Americans in July quit their jobs at the lowest rate in more than a year, a sign that the period of rapid job switching, sometimes called the Great Resignation, may be nearing its end. Wage growth, which soared as companies competed for workers, has also slowed, particularly in industries like dining and travel where the job market was particularly hot last year.

To be clear, the labor market is still very strong, but for the first time in a couple of years, the arrows are pointing in the wrong direction. Layoffs are up slightly and job openings are declining slightly. And the Washington Center for Equitable Growth shows that these small declines are basically showing up across all industries:

But there’s one job title, in particular, that’s been defying gravity for decades — the one job in the country that is not concerned about wage growth at all. I’m talking, of course, about CEOS. A new study from EPI shows that in 2021, CEOs were paid 399 times the pay of the average worker, and those numbers have skyrocketed since 1990, with another huge bump in the last two years. This chart showing CEO-to-worker pay is breathtaking:

I can assure you that no American CEO works 399 times harder than their average employee. This isn’t the free market allocating value efficiently, as we were taught in our Econ 101 classes. This is a profession that is leveraging 40 years of trickle-down deregulation and wage suppression to its own benefit. CEOs are diverting corporate profit created by workers to their own bank accounts.

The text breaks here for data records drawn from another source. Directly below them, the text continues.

Lemma compress_ok (h : SHA256.state) (block : list Z) :
  state_ok (SHA256.compress h block).
Proof.
  unfold state_ok, SHA256.compress, SHA256.state_words.
  cbn [SHA256.ha SHA256.hb SHA256.hc SHA256.hd SHA256.he SHA256.hf SHA256.hg SHA256.hh].
  repeat (constructor; [apply add32_range|]). constructor.
Qed.

Lemma fold_compress_ok (bl : list (list Z)) (h : SHA256.state) :
  state_ok h -> state_ok (fold_left SHA256.compress bl h).
Proof.
  revert h. induction bl as [|b bl IH]; intros h Hh; simpl; [exact Hh|].
  apply IH, compress_ok.
Qed.

Lemma H0_ok : state_ok SHA256.H0.
Proof.
  cbv [state_ok SHA256.state_words SHA256.H0 SHA256.w32 SHA256.ha SHA256.hb SHA256.hc
       SHA256.hd SHA256.he SHA256.hf SHA256.hg SHA256.hh].
  repeat (constructor; [lia|]). constructor.
Qed.

Lemma digest_ok (msg : list Z) : state_ok (SHA256.digest msg).
Proof.
  unfold SHA256.digest. apply fold_compress_ok, H0_ok.
Qed.

Lemma fold_number_inj (l1 l2 : list Z) (a1 a2 : Z) :
  List.length l1 = List.length l2 ->
  Forall (fun w => 0 <= w < SHA256.w32) l1 ->
  Forall (fun w => 0 <= w < SHA256.w32) l2 ->
  fold_left (fun acc w => acc * SHA256.w32 + w) l1 a1
  = fold_left (fun acc w => acc * SHA256.w32 + w) l2 a2 ->
  a1 = a2 /\ l1 = l2.
Proof.
  revert l2 a1 a2. induction l1 as [|w1 l1 IH]; intros [|w2 l2] a1 a2 Hlen H1 H2;
    simpl in *; try discriminate.
  - intros E. now split.
  - intros E. inversion H1; inversion H2; subst.
    destruct (IH l2 _ _ ltac:(lia) ltac:(assumption) ltac:(assumption) E) as [Ea El].
    unfold SHA256.w32 in *. split; [lia|]. f_equal; [lia|exact El].
Qed.
(** [subprocess.call(argv)]; a missing binary raises [FileNotFoundError]. *)
Definition call (argv : list string) : M Z :=
  fun s =>
    let s' := logged s (EvCall argv) in
    match subprocess_call h argv with
    | Some rc => (Ok rc, s')
    | None => (Raise (FileNotFoundError (hd EmptyString argv)), s')
    end.

(** *** [random_hostname] *)

Definition random_hostname : string :=
  Py.join "" (map (fun i => Py.hex_tail (random_randint h i)) (seq 0 12)).

(** *** Lines 202-281: the mount tasks, the environment tasks and the flags
    that precede the mount stack *)

Definition baseline_mount_tasks (my_home : string) : list MountTask :=
  [ MountTask_default TMPFS "/";
    MountTask_default BIND_RO "/bin";
    MountTask_default DEVTMPFS "/dev";
    MountTask_default BIND_DEV "/dev/dri";
    MountTask_default BIND_RO "/etc";
    MountTask_default BIND_RO "/lib";
    mkMountTask BIND_RO "/lib32" None false;
    MountTask_default BIND_RO "/lib64";
    MountTask_default PROC "/proc";
    MountTask_default BIND_RO "/sys";
    MountTask_default TMPFS "/tmp";
    MountTask_default BIND_RO "/usr";
    MountTask_default TMPFS my_home ].

(** Lines 268-272: [for bind in config.extra_binds]. *)
Fixpoint add_extra_binds (binds : list string) (tasks : list MountTask)
  : result (list MountTask) :=
  match binds with
  | [] => Ok tasks
  | bind :: rest =>
      match parse_path_colon_access bind with
      | Ok (mount_target, mount_access) =>
          add_extra_binds rest
            (tasks ++ [MountTask_default (bind_mode_of mount_access)
                                         (os_path_abspath h mount_target)])
      | Raise e => Raise e
      end
  end.

(** Lines 274-281: the program binary and its [.exe] spellings. *)
Definition program_tasks (config : Config) : list MountTask :=
  let argv_0_or_empty := match argv_0 config with Some a => a | None => "" end in
  if Py.contains Py.os_sep argv_0_or_empty then
    let real_argv_0 := os_path_abspath h argv_0_or_empty in
    [ mkMountTask BIND_RO real_argv_0 None false;
      mkMountTask BIND_RO (real_argv_0 ++ ".exe")%string None false;
      mkMountTask BIND_RO (real_argv_0 ++ ".EXE")%string None false ]
  else [].
(** * grep-ast: the scope-aware context selection of [TreeContext]

    A shallow embedding of [grep_ast/grep_ast.py] (class [TreeContext]) and the
    verification of its documented properties.

    Conventions of the embedding
    - Line numbers are Python integers: [Z].
    - A Python [set] of line numbers is a [gset Z]; where the source iterates
      over a set, the model iterates over [elements], a fixed enumeration of
      exactly the members of the set.
    - A Python [list] used as a per-line table is a Rocq [list], read and
      updated through [py_get] and [py_modify], which implement Python's
      subscript: a negative index counts from the end, anything else out of
      range raises [IndexError].
    - A method that can raise returns a [res]: [Ok], [Raise] or, for the one
      recursion that is not structural ([add_parent_scopes]), [OutOfFuel].
    - The syntax tree is the input of the embedding (the parser is external);
      a node is its start row, its end row and its children.
    - Strings are byte strings; [verbose] tracing (printing only) is left out. *)

From Stdlib Require Import ZArith Lia Ascii String DecimalString.
From stdpp Require Import gmap sets list strings sorting.

Local Open Scope Z_scope.
#[local] Set Warnings "-clear-no-such-hyp".

(** ** Results of fallible methods *)

Inductive exn := IndexError | ValueError.

Inductive res (A : Type) : Type :=
| Ok (a : A)
| Raise (e : exn)
| OutOfFuel.

Arguments Ok {A} a.
Arguments Raise {A} e.
Arguments OutOfFuel {A}.

#[global] Instance res_bind : MBind res := λ A B f m,
  match m with
  | Ok a => f a
  | Raise e => Raise e
  | OutOfFuel => OutOfFuel
  end.

#[global] Instance res_ret : MRet res := λ A a, Ok a.

Section loops.
Context {A S : Type}.
Variable body : A → S → res S.

(** [for x in l: body(x)] over a state [S] that the body may update. *)
Fixpoint for_each (l : list A) (s : S) : res S :=
  match l with
  | [] => Ok s
  | x :: l' => s' ← body x s; for_each l' s'
  end.
End loops.

(** ** Python subscripts and ranges *)

Definition py_index {A} (l : list A) (i : Z) : res nat :=
  let n := Z.of_nat (length l) in
  if bool_decide (0 ≤ i < n) then Ok (Z.to_nat i)
  else if bool_decide (- n ≤ i < 0) then Ok (Z.to_nat (n + i))
  else Raise IndexError.

Definition py_get {A} (l : list A) (i : Z) : res A :=
  k ← py_index l i;
  match l !! k with
  | Some x => Ok x
  | None => Raise IndexError
  end.

Definition py_modify {A} (l : list A) (i : Z) (f : A → A) : res (list A) :=
  k ← py_index l i;
  match l !! k with
  | Some x => Ok (<[k := f x]> l)
  | None => Raise IndexError
  end.

(** [range(a, b)] *)
Definition range (a b : Z) : list Z := seqZ a (b - a).

(** [s.update(l)] *)
Definition update (s : gset Z) (l : list Z) : gset Z := list_to_set l ∪ s.

(** ** Syntax nodes and configuration *)

#[warnings="-register-all"] Inductive Node : Type :=
  mkNode { start_line : Z; end_line : Z; children : list Node }.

The Fed has spent a lot of time recently claiming that millions of Americans need to lose their jobs and accept lower paychecks in order to decrease inflation. But not once has the Fed suggested that CEO paychecks are too high, or that increased corporate executive compensation is driving inflation.

The Latest Economic News and Updates

We Need to Talk About Housing

Because the Federal Reserve is raising interest rates, mortgage rates have spiked to 6.7 percent, making buying a home too expensive for ordinary Americans and driving down home sales. Mortgage applications are declining to below even the worst weeks of the pandemic lockdowns, and nearing the depths of the Great Recession:.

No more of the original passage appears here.